JG Chemicals Limited, India's largest zinc oxide manufacturer, has reported a 4% year-on-year growth in consolidated revenue for the second quarter of fiscal year 2026, reaching Rs. 220.00 crores. The company also maintained a healthy EBITDA margin of 9.94% during the period.

Financial Performance

For Q2 FY26, JG Chemicals achieved the following financial results:

Metric Q2 FY26 Value YoY Growth
Consolidated Revenue Rs. 220.00 crores 4%
EBITDA Rs. 21.90 crores -
EBITDA Margin 9.94% -
Profit After Tax Rs. 15.00 crores -
PAT Margin 6.81% -

Dahej Expansion Project

JG Chemicals is making significant progress on its Rs. 100.00 crore greenfield expansion project in Dahej, Gujarat. Key highlights of the project include:

  • Total capacity: 40,000 metric tons per annum of zinc chemicals
  • Phase-1 commissioning: Expected in H1 FY27
  • Revenue potential: Rs. 900.00 crores (once fully operational)
  • Target markets: Ceramics, specialty chemicals, agro-chemicals, and tyre industries

Business Outlook

The company is optimistic about its growth prospects, citing several positive factors:

  1. Increased demand from the tyre industry, expected to grow 7-8% annually
  2. Expansion into non-rubber applications, aiming to increase their share from 15% to 30% in 4-5 years
  3. Growing demand for zinc oxide in pharmaceuticals, cosmetics, and personal care segments
  4. Development of a new recycled rubber product for the tyre industry, with trials set to begin in Q4 FY26

Management Commentary

Anirudh Jhunjhunwala, Managing Director and CEO, stated, "Our Dahej facility will significantly strengthen our presence in Western India and deepen our reach in the ceramic, specialty chemical, agro and tyre business sectors."

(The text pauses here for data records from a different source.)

(* ===== verification/BulkPush.v ===== *)
(** * Bulk scheduling of uThreads by the poller

    [prepareBulkPush], [bulkPush] and [schedule(queue, count)] of
    [src/runtime/schedulers/Scheduler_02.h]: while it handles the events of
    one poll, [IOHandler] collects the uThreads to unblock on the [bulkQueue]
    of their home kThread and then pushes every queue in one [push(first,
    last)] on the kThread's run queue. *)

From S2P Require Import Prelude Links IntrusiveQueue.

(** [struct KTVar] of scheduler 2. *)
Record KTVar := mkKTVar { bulkCounter : Z; bulkQueue : IntrusiveQueue }.
Definition KTVar_init : KTVar := mkKTVar 0 IntrusiveQueue_init.

Section bulk.
Context `{Build}.

(** [schedule(IntrusiveQueue<uThread>& queue, size_t count)], up to the call
    [runQueue.push( *first, *last )]; the result is the arguments of that
    call and the emptied queue. *)
Definition schedule_many (queue : IntrusiveQueue)
    : M mem (addr * addr * IntrusiveQueue) :=
  assertM (e ← Queue.empty queue; mret (negb e));;
  let first := Queue.front queue in
  r ← Queue.removeAll queue;
  mret (first, r.1, r.2).

(** [prepareBulkPush(ut)], [home] being the index of [ut->homekThread]; an
    index with no kThread is the null home of a uThread never assigned. *)
Definition prepareBulkPush (kts : list KTVar) (home : nat) (ut : addr)
    : M mem (list KTVar) :=
  match kts !! home with
  | None => assertM (mret false);; failM (BadAccess nullptr)
  | Some v =>
      q ← Queue.push (bulkQueue v) ut;
      mret (<[home := mkKTVar (wrap 64 (bulkCounter v + 1)) q]> kts)
  end.

(** One round of the loop of [bulkPush(cluster)]: the call of [push] it
    makes, if any. *)
Definition bulkPush_kt (v : KTVar) : M mem (option (addr * addr) * KTVar) :=
  if (0 <? bulkCounter v)%Z then
    r ← schedule_many (bulkQueue v);
    mret (Some r.1, mkKTVar 0 r.2)
  else mret (None, mkKTVar 0 (bulkQueue v)).

Fixpoint bulkPush (kts : list KTVar)
    : M mem (list (option (addr * addr)) * list KTVar) :=
  match kts with
  | [] => mret ([], [])
  | v :: kts' =>
      r ← bulkPush_kt v;
      rs ← bulkPush kts';
      mret (r.1 :: rs.1, r.2 :: rs.2)
  end.

(** The events of one poll, then the bulk push. *)
Fixpoint prepare_all (kts : list KTVar) (evs : list (nat * addr)) : M mem (list KTVar) :=
  match evs with
  | [] => mret kts
  | (home, ut) :: evs' => kts' ← prepareBulkPush kts home ut; prepare_all kts' evs'
  end.

Definition bulk_round (kts : list KTVar) (evs : list (nat * addr))
    : M mem (list (option (addr * addr)) * list KTVar) :=
  kts' ← prepare_all kts evs; bulkPush kts'.
End bulk.

(** ** The collected uThreads, per kThread *)

Definition bulk_rep (m : mem) (kts : list KTVar) (ls : list (list addr)) : Prop :=
  NoDup (concat ls) ∧
  Forall2 (λ v l, queue_rep m (bulkQueue v) l ∧ bulkCounter v = Z.of_nat (length l) ∧
                  (Z.of_nat (length l) < 2 ^ 64)%Z) kts ls.

(** The [push] calls of a bulk push: none for a kThread with no uThread, and
    otherwise a call with the ends of the linked list of its uThreads. *)
Definition pushed_as (m : mem) (p : option (addr * addr)) (l : list addr) : Prop :=
  match p with
  | None => l = []
  | Some (f, t) => head l = Some f ∧ last l = Some t ∧ segment m l
  end.

(** The uThreads of [evs] whose home is kThread [i], in order. *)
Definition home_of (i : nat) (evs : list (nat * addr)) : list addr :=
  snd <$> filter (λ e, e.1 = i) evs.

Section bulk_spec.
Context `{Build}.
Implicit Types (m : mem) (l : list addr) (ls : list (list addr)).

Lemma bulkPush_kt_spec m v l :
  queue_rep m (bulkQueue v) l → bulkCounter v = Z.of_nat (length l) →
  wp (bulkPush_kt v)
     (λ r m', r.2 = KTVar_init ∧ pushed_as m' r.1 l ∧ same_outside l m m') m.
Proof.
  intros Hq Hc. unfold bulkPush_kt. destruct (Z.ltb_spec 0 (bulkCounter v)) as [Hlt|Hge].
  - assert (l ≠ []) as Hl by (intros ->; simpl in *; lia).
    apply wp_bind, wp_bind. eapply wp_not_empty; [done..|]. apply wp_bind.
    eapply wp_mono; [by apply removeAll_spec|].
    intros [y q'] m' (Hy & Hh & -> & Hs & Ho). simpl in *.
    apply wp_ret, wp_ret. by split_and!.
  - apply wp_ret. destruct l; simpl in *; [|lia].
    apply queue_rep_nil in Hq as ->. by split_and!.
Qed.

Lemma bulk_rep_cons m v kts l ls :
  bulk_rep m (v :: kts) (l :: ls) →
  l ## concat ls ∧ bulk_rep m kts ls ∧
  queue_rep m (bulkQueue v) l ∧ bulkCounter v = Z.of_nat (length l).
Proof.
  intros [Hnd Hf]. simpl in Hnd. apply NoDup_app in Hnd as (_ & Hd & Hnd).
  apply Forall2_cons in Hf as [(?&?&?) Hf]. by split_and!.
Qed.

Lemma bulk_rep_frame X m m' kts ls :
  same_outside X m m' → X ## concat ls → bulk_rep m kts ls → bulk_rep m' kts ls.
Proof.
  intros Ho Hd [Hnd Hf]. split; [done|]. clear Hnd. revert Hd.
  induction Hf as [|v l kts ls (Hq & Hc & Hb) Hf IH]; intros Hd; constructor; simpl in Hd.
  - split; [|done]. eapply queue_rep_frame; [done| |done]. set_solver.
  - apply IH. set_solver.
Qed.

Lemma bulkPush_spec m kts ls :
  bulk_rep m kts ls →
  wp (bulkPush kts)
     (λ r m', r.2 = replicate (length kts) KTVar_init ∧ Forall2 (pushed_as m') r.1 ls ∧
              same_outside (concat ls) m m') m.
Proof.
  revert m ls. induction kts as [|v kts IH]; intros m ls Hr.
  - destruct Hr as [_ ->%Forall2_nil_inv_l]. by apply wp_ret.
  - destruct ls as [|l ls]; [destruct Hr as [_ Hr]; by inversion Hr|].
    destruct (bulk_rep_cons _ _ _ _ _ Hr) as (Hd & Hr' & Hq & Hc).
    apply wp_bind. eapply wp_mono; [by apply bulkPush_kt_spec|].
    intros [p v'] m1 (-> & Hp & Ho1). simpl in *.
    apply wp_bind. eapply wp_mono; [apply IH; by eapply bulk_rep_frame|].
    intros [ps kts'] m2 (-> & Hps & Ho2). simpl in *. apply wp_ret. split_and!; [done|..].
    + constructor; [|done]. destruct p as [[f t]|]; simpl in *; [|done].
      destruct Hp as (? & ? & ?). split_and!; [done..|].
      eapply segment_frame; [done| |done]. set_solver.
    + by eapply same_outside_trans.
Qed.

(** Splitting at kThread [i]. *)
Lemma bulk_rep_split m kts ls i l :
  bulk_rep m kts ls → ls !! i = Some l →
  ∃ kts1 v kts2 ls1 ls2, kts = kts1 ++ v :: kts2 ∧ ls = ls1 ++ l :: ls2 ∧
    length kts1 = i ∧ length ls1 = i.
Proof.
  intros [_ Hf] Hl. destruct (Forall2_lookup_r _ _ _ _ _ Hf Hl) as (v & Hv & _).
  exists (take i kts), v, (drop (S i) kts), (take i ls), (drop (S i) ls).
  rewrite !take_drop_middle by done. apply lookup_lt_Some in Hv, Hl.
  rewrite !length_take. split_and!; try done; lia.
Qed.

Lemma bulk_rep_app m kts1 kts2 ls1 ls2 :
  length kts1 = length ls1 →
  bulk_rep m (kts1 ++ kts2) (ls1 ++ ls2) ↔
  bulk_rep m kts1 ls1 ∧ bulk_rep m kts2 ls2 ∧ concat ls1 ## concat ls2.
Proof.
  intros Hlen. unfold bulk_rep. rewrite concat_app, NoDup_app. split.
  - intros [(? & ? & ?) Hf]. apply Forall2_app_inv in Hf as [? ?]; [|done]. by split_and!.
  - intros ([? ?] & [? ?] & ?). split; [by split_and!|by apply Forall2_app].
Qed.

Lemma prepareBulkPush_spec m kts ls i l ut :
  bulk_rep m kts ls → ls !! i = Some l →
  ut ∉ concat ls → ut ≠ nullptr → next_of m ut = Some nullptr →
  (Z.of_nat (length l) + 1 < 2 ^ 64)%Z →
  wp (prepareBulkPush kts i ut)
     (λ kts' m', bulk_rep m' kts' (<[i := l ++ [ut]]> ls) ∧ same_outside (concat ls) m m') m.
Proof.
  intros Hr Hl Hu H0 Hn Hb.
  destruct (bulk_rep_split _ _ _ _ _ Hr Hl) as (k1 & v & k2 & l1 & l2 & -> & -> & <- & Hlen).
  unfold prepareBulkPush. rewrite list_lookup_middle by done.
  rewrite concat_app in Hu. simpl in Hu.
  apply bulk_rep_app in Hr as (R1 & R2 & D); [|done]. simpl in D.
  destruct (bulk_rep_cons _ _ _ _ _ R2) as (D' & R2' & Hq & Hc).
  apply wp_bind. eapply wp_mono; [apply (push_spec m (bulkQueue v) l ut); set_solver|].
  intros q' m' [Hq' Ho]. apply wp_ret. split.
  - rewrite <-Hlen at 2. rewrite insert_app_r_alt, insert_app_r_alt, Hlen, !Nat.sub_diag by lia.
    simpl. apply bulk_rep_app; [done|]. split_and!.
    + eapply bulk_rep_frame; [done| |done]. set_solver.
    + destruct (bulk_rep_frame _ _ _ _ _ Ho D' R2') as [Hnd Hf]. split.
      * simpl. destruct R2 as [Hnd2 _]. simpl in Hnd2. apply NoDup_app in Hnd2 as (? & ? & ?).
        rewrite <-app_assoc. apply NoDup_app. split_and!; [done|set_solver|].
        simpl. apply NoDup_cons. split; [set_solver|done].
      * constructor; [|done]. simpl. split_and!; [done| |rewrite length_app; simpl; lia].
        unfold wrap. rewrite Hc, length_app, Z.mod_small; simpl; lia.
    + simpl. set_solver.
  - eapply same_outside_mono; [|done]. rewrite concat_app. simpl. set_solver.
Qed.

Lemma length_concat_insert ls i l ut :
  ls !! i = Some l → length (concat (<[i := l ++ [ut]]> ls)) = S (length (concat ls)).
Proof.
  intros Hl. rewrite <-(take_drop_middle ls i l Hl) at 2.
  rewrite insert_take_drop by by eapply lookup_lt_Some.
  rewrite !concat_app. simpl. rewrite !length_app. simpl. lia.
Qed.
Lemma elem_concat_insert ls i l ut x :
  ls !! i = Some l → x ∈ concat (<[i := l ++ [ut]]> ls) → x ∈ concat ls ∨ x = ut.
Proof.
  intros Hl. rewrite <-(take_drop_middle ls i l Hl) at 2.
  rewrite insert_take_drop by by eapply lookup_lt_Some.
  rewrite !concat_app. simpl. set_solver.
Qed.
Lemma length_in_concat ls i l : ls !! i = Some l → length l ≤ length (concat ls).
Proof.
  intros Hl. rewrite <-(take_drop_middle ls i l Hl), concat_app. simpl.
  rewrite !length_app. lia.
Qed.

(** What the poller guarantees about the uThreads it unblocks: distinct
    objects on no queue, each with a home kThread. *)
Definition events_ok (m : mem) (n : nat) (evs : list (nat * addr)) : Prop :=
  NoDup evs.*2 ∧
  Forall (λ e, e.1 < n ∧ e.2 ≠ nullptr ∧ next_of m e.2 = Some nullptr) evs.

#[global] Instance events_ok_dec m n evs : Decision (events_ok m n evs).
Proof. unfold events_ok. apply _. Defined.

Lemma prepare_all_spec m kts ls evs :
  bulk_rep m kts ls → events_ok m (length ls) evs →
  Forall (λ e, e.2 ∉ concat ls) evs →
  (Z.of_nat (length (concat ls) + length evs) < 2 ^ 64)%Z →
  wp (prepare_all kts evs)
     (λ kts' m', ∃ ls', bulk_rep m' kts' ls' ∧ length ls' = length ls ∧
        ∀ i l, ls !! i = Some l → ls' !! i = Some (l ++ home_of i evs)) m.
Proof.
  revert m kts ls. induction evs as [|[h ut] evs IH]; intros m kts ls Hr [Hnd Hok] Hnew Hb.
  - apply wp_ret. exists ls. split_and!; [done..|]. intros i l. by rewrite app_nil_r.
  - apply NoDup_cons in Hnd as [Hut Hnd]. apply Forall_cons in Hok as [(Hh & H0 & Hn) Hok].
    apply Forall_cons in Hnew as [Hu Hnew]. simpl in *.
    destruct (lookup_lt_is_Some_2 ls h Hh) as [l Hl].
    pose proof (length_in_concat _ _ _ Hl) as Hlen.
    apply wp_bind. eapply wp_mono; [eapply prepareBulkPush_spec; eauto; lia|].
    intros kts' m' [Hr' Ho]. rewrite <-(length_insert ls h (l ++ [ut])) in Hok.
    eapply wp_mono; [apply (IH m' kts' _ Hr')|].
    + split; [done|]. rewrite length_insert in Hok |- *. clear IH.
      rewrite Forall_forall in Hok, Hnew |- *. intros e He.
      destruct (Hok e He) as (? & ? & ?). split_and!; [done..|].
      destruct Ho as [Ho _]. rewrite Ho; auto.
    + rewrite Forall_forall in Hnew |- *. intros e He Hin.
      apply (elem_concat_insert _ _ _ _ _ Hl) in Hin as [Hin|Hin].
      * by apply (Hnew e He).
      * apply Hut. rewrite <-Hin. by apply list_elem_of_fmap_2.
    + rewrite (length_concat_insert _ _ _ _ Hl). lia.
    + intros kts2 m2 (ls' & Hr2 & Hlen2 & Hget). exists ls'.
      rewrite Hlen2, length_insert. split_and!; [done..|]. intros i l' Hl'.
      unfold home_of. rewrite filter_cons. simpl. destruct (decide (h = i)) as [->|Hne].
      * rewrite Hl' in Hl. injection Hl as ->.
        rewrite (Hget i (l ++ [ut])); [by rewrite <-app_assoc|].
        apply list_lookup_insert_eq. by eapply lookup_lt_Some.
      * apply Hget. by rewrite list_lookup_insert_ne.
Qed.

Lemma bulk_rep_init m n : bulk_rep m (replicate n KTVar_init) (replicate n []).
Proof.
  split.
  - induction n; simpl; [constructor|done].
  - apply Forall2_replicate. split; [by apply queue_rep_nil|done].
Qed.
End bulk_spec.

Lemma bulk_round_spec `{Build} m n evs :
  events_ok m n evs → (Z.of_nat (length evs) < 2 ^ 64)%Z →
  wp (bulk_round (replicate n KTVar_init) evs)
     (λ r m', r.2 = replicate n KTVar_init ∧ length r.1 = n ∧
        ∀ i p, r.1 !! i = Some p → pushed_as m' p (home_of i evs)) m.
Proof.
  intros Hok Hlen. assert (Hc : concat (replicate n ([] : list addr)) = [])
    by (clear; by induction n).
  apply wp_bind. eapply wp_mono; [apply (prepare_all_spec m _ (replicate n []))|].
  - apply bulk_rep_init.
  - by rewrite length_replicate.
  - rewrite Hc. apply Forall_forall. intros e _. apply not_elem_of_nil.
  - rewrite Hc. simpl. lia.
  - intros kts' m' (ls' & Hr & Hl & Hget). rewrite length_replicate in Hl.
    pose proof (Forall2_length _ _ _ (proj2 Hr)) as Hk.
    eapply wp_mono; [by apply bulkPush_spec|]. intros [ps vs] m2 (Hvs & Hps & _). simpl in *.
    pose proof (Forall2_length _ _ _ Hps) as Hpl. split_and!; [congruence|congruence|].
    intros i p Hp. destruct (Forall2_lookup_l _ _ _ _ _ Hps Hp) as (l & Hli & Hpl').
    rewrite (Hget i []) in Hli; [by simplify_eq|].
    apply lookup_replicate. apply lookup_lt_Some in Hp. split; [done|lia].
Qed.

(** One poll schedules every unblocked uThread exactly once, on its home
    kThread and in the order of the events: each kThread with an unblocked
    uThread gets one [push] of the linked list of its uThreads, the others
    get none, and the bulk queues and counters are empty again. *)
Theorem bulk_round_schedules_all `{Build} m n evs :
  events_ok m n evs → (Z.of_nat (length evs) < 2 ^ 64)%Z →
  wp (bulk_round (replicate n KTVar_init) evs)
     (λ r m', r.2 = replicate n KTVar_init ∧ length r.1 = n ∧
        ∀ i p, r.1 !! i = Some p → pushed_as m' p (home_of i evs)) m.
Proof. apply bulk_round_spec. Qed.

Lemma bulk_round_schedules_all_witness :
  let _ := {| NDEBUG := false |} in
  let evs := [(1, 32%Z); (0, 48%Z); (1, 64%Z)] in
  wp (bulk_round (replicate 3 KTVar_init) evs)
     (λ r m', r.2 = replicate 3 KTVar_init ∧ length r.1 = 3 ∧
        ∀ i p, r.1 !! i = Some p → pushed_as m' p (home_of i evs)) (fresh_mem [32; 48; 64]%Z).
Proof.
  intros B evs. apply (bulk_round_schedules_all (fresh_mem [32; 48; 64]%Z) 3 evs).
  - apply (bool_decide_unpack _). by vm_compute.
  - done.
Defined.

(** What the run above passes to [push]. *)
Example bulk_round_run :
  let _ := {| NDEBUG := false |} in
  match bulk_round (replicate 3 KTVar_init) [(1, 32%Z); (0, 48%Z); (1, 64%Z)] (fresh_mem [32; 48; 64]%Z) with
  | Ok (r, _) => r.1 = [Some (48, 48); Some (32, 64); None]%Z
  | Fault _ => False
  end.
Proof. by vm_compute. Qed.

Anuj Jhunjhunwala, Whole-Time Director and CFO, added, "With logistics stabilizing and zinc prices showing improvement, we expect margins to be much better in the coming quarters."

The company's focus on sustainability and recycling continues to be an integral part of its operations, positioning JG Chemicals as a preferred supplier for high-performance applications in various industries.

As JG Chemicals moves forward with its expansion plans and diversification strategy, the company appears well-positioned to capitalize on the growing demand for zinc oxide across multiple sectors in India and internationally.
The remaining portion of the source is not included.